Darimana orang tahu? Setelah tanggal pencoblosan, dia selalu bicara dengan teman-temannya jika dia habis memilih si A dan dengan percaya diri menyatakan yang dipilih tidak akan jadi. Tentu saja seperti biasa teman-temannya akan tertawa. “Kowe kok aneh-aneh saja to,” timpal temannya sesama penarik becak. Dan memang seperti biasa, ya, tidak jadi.

Cerita tentang Pak Yadi ini sampai di telinga calon walikota yang tidak terpilih di pilkada salah satu kabupaten di Jawa Tengah beberapa waktu yang lalu. Sebut saja Pak Ilham. Dia penasaran.

“Dengar-dengar jenengan selalu mencoblos yang kalah?” membuka percakapan agak serius setelah canda kesana kemari.

Kulo mboten dukun lo, Pak,” dijawab sedikit mengelak.

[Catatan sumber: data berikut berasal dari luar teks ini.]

(** [NumCaptures] counts the capturing groups, and [NamedCaptures] has for
    each name the index of the first group of this name, and is NULL where
    there are no names; in a regexp without shared nodes, of up to a million
    nodes. *)
Theorem captures_spec r : Z.of_nat (nodes r) <= 1000000 ->
  NumCaptures (fun _ _ => false) r = Ret (Z.of_nat (length (captures r)))
  /\ exists m, NamedCaptures (fun _ _ => false) r = Ret m
    /\ (forall name, m ≫= (.!! name) = first_named name (captures r))
    /\ (m = None <-> Forall (fun c => c.2 = None) (captures r)).
Proof.
  intros Hr. unfold NumCaptures, NamedCaptures. rewrite !visit_foldl by done. split.
  - by rewrite count_captures, Z.add_0_l.
  - eexists. split; [reflexivity|]. destruct (record_names (preorder r) None) as [H1 H2].
    split; [exact H1|]. rewrite H2. unfold captures. tauto.
Qed.

(** [(?P<x>a)|(b)|(?P<x>c)] *)
Definition three_groups : Regexp :=
  Alternate
    [new_Regexp (kRegexpCapture 1 (Some (B "x"))) 0 [NewLiteral 97 0];
     Capture (NewLiteral 98 0) 0 2;
     new_Regexp (kRegexpCapture 3 (Some (B "x"))) 0 [NewLiteral 99 0]] 0.

Lemma captures_spec_witness :
  first_named (B "x") (captures three_groups) = Some 1 /\
  NumCaptures (fun _ _ => false) three_groups = Ret (Z.of_nat (length (captures three_groups)))
  /\ exists m, NamedCaptures (fun _ _ => false) three_groups = Ret m
    /\ (forall name, m ≫= (.!! name) = first_named name (captures three_groups))
    /\ (m = None <-> Forall (fun c => c.2 = None) (captures three_groups)).
Proof. split; [by vm_compute|]. apply captures_spec. by vm_compute. Defined.

Lemma walker_is_recursion_witness :
  WalkInternal (visit_pre count_capture) visit_post visit_copy visit_short (fun _ _ => false) 20 three_groups () true 3 0
    = Ret ((), true, 1) /\
  WalkInternal (visit_pre count_capture) visit_post visit_copy visit_short (fun _ _ => false) 20 three_groups () true 3 0
    = ('(t, b) ← walk (visit_pre count_capture) visit_post visit_copy visit_short (fun _ _ => false) true three_groups () (3, false);
       mret (t, b.2)) 0.
Proof.
  split; [by vm_compute|].
  apply (walker_is_recursion (visit_pre count_capture) visit_post visit_copy visit_short (fun _ _ => false)
    three_groups () true 3 20 0). by vm_compute; lia.
Defined.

Nggeh mboten, kulo ngertos. Menawi kulo diwenehi ngertos kan mboten menopo to?

Nggeh mboten menopo.

Obrolan kembali akrab. Pak Yadi mengemukakan alasan kenapa selalu memilih yang kalah. dia tidak ingin mengingat-ingat setelah mencoblos. Dengan analisa dan mengikuti sepak terjang calon dan dinilai kurang, maka dia akan menjatuhkan coblosan ke calon tersebut. Setelahnya dia melupakan.

Saat ditanya kenapa “melupakan”, dia hanya menjawab. Aku sudah tua. Dan tidak ingin terus mengingat orang yang tidak bisa turun ke bawah. Menemui orang-orang yang makan susah.

Perkataan ini serasa menyindir Pak Ilham. Apakah selama ini dirinya kurang turun ke bawah? Atau minimal bergaul dengan orang-orang yang susah makan? Atau selama ini hanya berkutat dengan pondok dan pondok saja? Entahlah.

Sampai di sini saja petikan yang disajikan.